Collection entries
Lemma frequency_range (c : ascii) (s : string) :
  In c (distinct s) -> (0 < Spec.frequency c s <= 1)%R.
Proof.
  intros Hin. unfold Spec.frequency.
  pose proof (distinct_occurs c s Hin) as H1.
  pose proof (count_if_range (Ascii.eqb c) s) as H2. fold (count c s) in H2.
  destruct (ratio_range (count c s) (len s)) as [_ Hle]; [lia | lia |].
  split; [|exact Hle].
  assert (0 < IZR (count c s))%R by (apply IZR_lt; lia).
  assert (0 < IZR (len s))%R by (apply IZR_lt; lia).
  assert (Hinv : (0 < / IZR (len s))%R) by now apply Rinv_0_lt_compat.
  unfold Rdiv. nra.
Qed.

Lemma entropy_nonneg (s : string) : (0 <= Spec.entropy s)%R.
Proof.
  unfold Spec.entropy.
  assert (H : forall l, (forall c, In c l -> In c (distinct s)) ->
            (fold_right Rplus 0
               (map (fun c => Spec.frequency c s * log2 (Spec.frequency c s)) l) <= 0)%R).
  { induction l as [|c l IH]; intros Hl; [simpl; lra|].
    cbn [map fold_right].
    pose proof (log2_nonpos _ (frequency_range c s (Hl c (or_introl eq_refl)))).
    specialize (IH (fun d Hd => Hl d (or_intror Hd))). lra. }
  specialize (H (distinct s) (fun c Hc => Hc)). lra.
Qed.

(** X6.  The features of every domain are in range: the counts are not
    negative, the digits and the letters together are at most the length,
    the vowels are letters, the consonants are the letters that are not
    vowels, the distinct characters are at most the length and at least
    one unless the label is empty, the digit ratio is between 0 and 1
    and the entropy is not negative. *)
Theorem features_in_range (domain : string) :
  let f := extract_features_from_domain domain in
  0 <= feat_length f /\
  0 <= feat_digits f /\ 0 <= feat_letters f /\
  feat_digits f + feat_letters f <= feat_length f /\
  0 <= feat_vowels f <= feat_letters f /\
  0 <= feat_consonants f /\
  feat_vowels f + feat_consonants f = feat_letters f /\
  0 <= feat_unique_chars f <= feat_length f /\
  (feat_length f = 0 \/ 1 <= feat_unique_chars f) /\
  (0 <= feat_digit_ratio f <= 1)%R /\
  (0 <= feat_entropy f)%R.
Proof.
  cbv zeta. rewrite extract_features_spec.
  set (label := Spec.label_of (lower (strip domain))).
  unfold Spec.features_of.
  cbn [feat_length feat_digits feat_letters feat_vowels feat_consonants
       feat_unique_chars feat_digit_ratio feat_entropy].
  pose proof (count_if_range isdigit label) as Hd.
  pose proof (count_if_range isalpha label) as Ha.
  pose proof (count_if_range isvowel label) as Hv.
  pose proof (count_if_range Spec.isconsonant label) as Hc.
  pose proof (count_if_le isvowel isalpha label isvowel_isalpha) as Hva.
  pose proof (count_if_disjoint isdigit isalpha label isdigit_not_alpha) as Hda.
  pose proof (consonants_spec label) as Hcs.
  destruct (distinct_length label) as [Hu Hu1].
  assert (Hlen : len label = Z.of_nat (String.length label)) by reflexivity.
  assert (Hratio : (0 <= (if String.eqb label "" then 0
                          else IZR (count_if isdigit label) / IZR (len label)) <= 1)%R).
  { destruct label as [|c rest]; [simpl; lra|].
    change (String.eqb (String c rest) "") with false. cbv iota.
    apply ratio_range; [lia|]. rewrite Hlen. cbn [String.length]. lia. }
  destruct Hratio as [Hr0 Hr1].
  repeat split; try lia; try assumption.
  - destruct label as [|c rest]; [left; reflexivity|].
    right. specialize (Hu1 ltac:(discriminate)). lia.
  - apply entropy_nonneg.
Qed.

Lemma append_cons (c : ascii) (s t : string) : String c s +:+ t = String c (s +:+ t).
Proof. reflexivity. Qed.

Lemma lstrip_append_plain (n : string) (c : ascii) (r : string) :
  isspace c = false -> lstrip (n +:+ String c r) = lstrip n +:+ String c r.
Proof.
  intros Hc. induction n as [|a n IH].
  - change ("" +:+ String c r) with (String c r). simpl. now rewrite Hc.
  - rewrite append_cons. cbn [lstrip]. destruct (isspace a); [exact IH | reflexivity].
Qed.

Lemma rstrip_append_plain (m : string) (c : ascii) (t : string) :
  isspace c = false -> rstrip (m +:+ String c t) = m +:+ String c (rstrip t).
Proof.
  intros Hc. induction m as [|a m IH].
  - change ("" +:+ String c t) with (String c t).
    change ("" +:+ String c (rstrip t)) with (String c (rstrip t)).
    cbn [rstrip]. destruct (rstrip t); [now rewrite Hc | reflexivity].
  - rewrite !append_cons. cbn [rstrip]. rewrite IH.
    destruct m; reflexivity.
Qed.

Lemma rsplit1_last (ch : ascii) (x y : string) :
  contains ch y = false -> rsplit1 ch (x +:+ String ch y) = Some (x, y).
Proof.
  intros Hy. induction x as [|a x IH].
  - change ("" +:+ String ch y) with (String ch y). cbn [rsplit1].
    rewrite (rsplit1_absent _ _ Hy). now rewrite Ascii.eqb_refl.
  - rewrite append_cons. cbn [rsplit1]. now rewrite IH.
Qed.

Lemma contains_lower_dot (t : string) : contains "." (lower t) = contains "." t.
Proof.
  induction t as [|c t IH]; [reflexivity|]. cbn [lower contains]. rewrite IH.
  f_equal. destruct c as [[] [] [] [] [] [] [] []]; reflexivity.
Qed.

Lemma contains_rstrip (ch : ascii) (t : string) :
  contains ch t = false -> contains ch (rstrip t) = false.
Proof.
  induction t as [|c t IH]; [reflexivity|]. cbn [contains rstrip].
  destruct (Ascii.eqb c ch) eqn:E; [discriminate|]. intros H. specialize (IH H).
  destruct (rstrip t) eqn:Er.
  - destruct (isspace c); [reflexivity|]. cbn [contains]. now rewrite E.
  - cbn [contains] in *. now rewrite E.
Qed.

(** The label of a name followed by a suffix without dot. *)
Lemma label_of_name_with_suffix (name tld : string) :
  contains "." tld = false ->
  Spec.label_of (lower (strip (name +:+ "." +:+ tld))) = lstrip (lower name).
Proof.
  intros Htld. rewrite <- strip_lower, lower_app.
  change (lower ("." +:+ tld)) with (String "." (lower tld)).
  unfold strip. rewrite lstrip_append_plain by reflexivity.
  rewrite rstrip_append_plain by reflexivity.
  unfold Spec.label_of. rewrite rsplit1_last; [reflexivity|].
  apply contains_rstrip. now rewrite contains_lower_dot.
Qed.

(** X7.  On domains of ASCII characters the features are those of the
    name before the last dot: two such domains that differ in the suffix
    after it have the same features, those of the name in lower case
    without the white space before it.  (Outside ASCII the lower case of a
    character can depend on what follows the dot, as for the Greek sigma.)
    A domain and the domain in lower case without the white space around
    it have the same features. *)
Theorem features_ignore_the_suffix (name tld tld' : string) :
  isascii name = true ->
  isascii tld = true ->
  isascii tld' = true ->
  contains "." tld = false ->
  contains "." tld' = false ->
  extract_features_from_domain (name +:+ "." +:+ tld)
  = extract_features_from_domain (name +:+ "." +:+ tld') /\
  extract_features_from_domain (name +:+ "." +:+ tld)
  = Spec.features_of (lstrip (lower name)) /\
  forall domain,
    extract_features_from_domain (lower (strip domain))
    = extract_features_from_domain domain.
Proof.
  intros _ _ _ H H'. rewrite !extract_features_spec, !label_of_name_with_suffix by assumption.
  split; [reflexivity|]. split; [reflexivity|].
  intros domain. now rewrite !extract_features_spec, normalize_idem.
Qed.

Lemma features_ignore_the_suffix_witness :
  extract_features_from_domain (" Abc123" +:+ "." +:+ "com")
  = extract_features_from_domain (" Abc123" +:+ "." +:+ "online ").
Proof.
  apply (features_ignore_the_suffix " Abc123" "com" "online "); reflexivity.
Defined.

End Features.

(** ** The entropy of a label *)

Section Entropy.

Import PyStr Defender.

Lemma occurs_distinct (c : ascii) (s : string) : 1 <= count c s -> In c (distinct s).
Proof.
  unfold count. induction s as [|a s IH]; [cbn; lia|].
  cbn [distinct count_if]. intros H.
  destruct (Ascii.eqb c a) eqn:E.
  - left. symmetry. now apply Ascii.eqb_eq.
  - right. apply List.filter_In. split; [apply IH; lia|]. now rewrite E.
Qed.

Lemma distinct_NoDup (s : string) : List.NoDup (distinct s).
Proof.
  induction s as [|a s IH]; [constructor|]. cbn [distinct]. constructor.
  - intros [_ H]%List.filter_In. now rewrite Ascii.eqb_refl in H.
  - now apply List.NoDup_filter.
Qed.

Lemma filter_absent (a : ascii) (l : list ascii) :
  ~ In a l -> List.filter (fun d => negb (Ascii.eqb d a)) l = l.
Proof.
  induction l as [|x l IH]; intros Hout; [reflexivity|]. cbn [List.filter].
  destruct (Ascii.eqb x a) eqn:E.
  - apply Ascii.eqb_eq in E. subst x. exfalso. apply Hout. now left.
  - cbn [negb]. f_equal. apply IH. intros Hin. apply Hout. now right.
Qed.

(** A sum over a list without duplicates, split at one value. *)
Lemma sum_split (f : ascii -> Z) (a : ascii) (l : list ascii) :
  List.NoDup l -> (~ In a l -> f a = 0) ->
  f a + fold_right Z.add 0 (map f (List.filter (fun d => negb (Ascii.eqb d a)) l))
  = fold_right Z.add 0 (map f l).
Proof.
  induction l as [|x l IH]; intros Hnd Hout.
  - cbn. rewrite Hout by tauto. lia.
  - inversion Hnd as [|? ? Hx Hl]; subst. cbn [List.filter map fold_right].
    destruct (Ascii.eqb x a) eqn:E; cbn [negb].
    + apply Ascii.eqb_eq in E. subst x. now rewrite filter_absent.
    + cbn [map fold_right].
      rewrite <- IH; [lia | exact Hl |].
      intros Ha. apply Hout. intros [->|Hin]; [|contradiction].
      now rewrite Ascii.eqb_refl in E.
Qed.

Lemma sum_ext (f g : ascii -> Z) (l : list ascii) :
  (forall c, In c l -> f c = g c) ->
  fold_right Z.add 0 (map f l) = fold_right Z.add 0 (map g l).
Proof.
  induction l as [|x l IH]; intros H; [reflexivity|]. cbn [map fold_right].
  rewrite (H x) by now left. rewrite IH; [reflexivity|].
  intros c Hc. apply H. now right.
Qed.

(** The occurrences of the distinct characters of a string are all its
    characters. *)
Lemma occurrences_partition (s : string) :
  fold_right Z.add 0 (map (fun c => count c s) (distinct s)) = len s.
Proof.
  induction s as [|a s IH]; [reflexivity|].
  rewrite len_cons. cbn [distinct map fold_right].
  rewrite (sum_ext (fun c => count c (String a s)) (fun c => count c s)).
  - rewrite <- IH, <- (sum_split (fun c => count c s) a (distinct s)).
    + unfold count at 1. cbn [count_if]. rewrite Ascii.eqb_refl. unfold count. lia.
    + apply distinct_NoDup.
    + intros Hout. pose proof (count_if_range (Ascii.eqb a) s) as Hr.
      destruct (decide (1 <= count a s)) as [H1|H0]; [|unfold count in *; lia].
      exfalso. apply Hout. now apply occurs_distinct.
  - intros c [_ Hc]%List.filter_In. unfold count. cbn [count_if].
    destruct (Ascii.eqb c a); [discriminate Hc | lia].
Qed.

Lemma sum_at_least (g : ascii -> Z) (l : list ascii) :
  (forall x, In x l -> 1 <= g x) ->
  Z.of_nat (length l) <= fold_right Z.add 0 (map g l).
Proof.
  induction l as [|x l IH]; intros Hge; [reflexivity|].
  cbn [map fold_right length].
  pose proof (Hge x (or_introl eq_refl)).
  specialize (IH (fun y Hy => Hge y (or_intror Hy))). lia.
Qed.

Lemma sum_above (g : ascii -> Z) (l : list ascii) (c : ascii) :
  (forall x, In x l -> 1 <= g x) -> In c l ->
  g c + Z.of_nat (length l) - 1 <= fold_right Z.add 0 (map g l).
Proof.
  induction l as [|x l IH]; intros Hge Hc; [destruct Hc|].
  cbn [map fold_right length].
  pose proof (Hge x (or_introl eq_refl)) as Hx.
  destruct Hc as [->|Hc].
  - pose proof (sum_at_least g l (fun y Hy => Hge y (or_intror Hy))). lia.
  - specialize (IH (fun y Hy => Hge y (or_intror Hy)) Hc). lia.
Qed.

**WHAT TO DO**
Using the data above, reproduce exactly the lines from the line that contains "rewrite rstrip_append_plain by reflexivity." through the line that contains "split; [reflexivity|]. split;", including both.

**RESPONSE AREA**
  rewrite rstrip_append_plain by reflexivity.
  unfold Spec.label_of. rewrite rsplit1_last; [reflexivity|].
  apply contains_rstrip. now rewrite contains_lower_dot.
Qed.

(** X7.  On domains of ASCII characters the features are those of the
    name before the last dot: two such domains that differ in the suffix
    after it have the same features, those of the name in lower case
    without the white space before it.  (Outside ASCII the lower case of a
    character can depend on what follows the dot, as for the Greek sigma.)
    A domain and the domain in lower case without the white space around
    it have the same features. *)
Theorem features_ignore_the_suffix (name tld tld' : string) :
  isascii name = true ->
  isascii tld = true ->
  isascii tld' = true ->
  contains "." tld = false ->
  contains "." tld' = false ->
  extract_features_from_domain (name +:+ "." +:+ tld)
  = extract_features_from_domain (name +:+ "." +:+ tld') /\
  extract_features_from_domain (name +:+ "." +:+ tld)
  = Spec.features_of (lstrip (lower name)) /\
  forall domain,
    extract_features_from_domain (lower (strip domain))
    = extract_features_from_domain domain.
Proof.
  intros _ _ _ H H'. rewrite !extract_features_spec, !label_of_name_with_suffix by assumption.
  split; [reflexivity|]. split; [reflexivity|].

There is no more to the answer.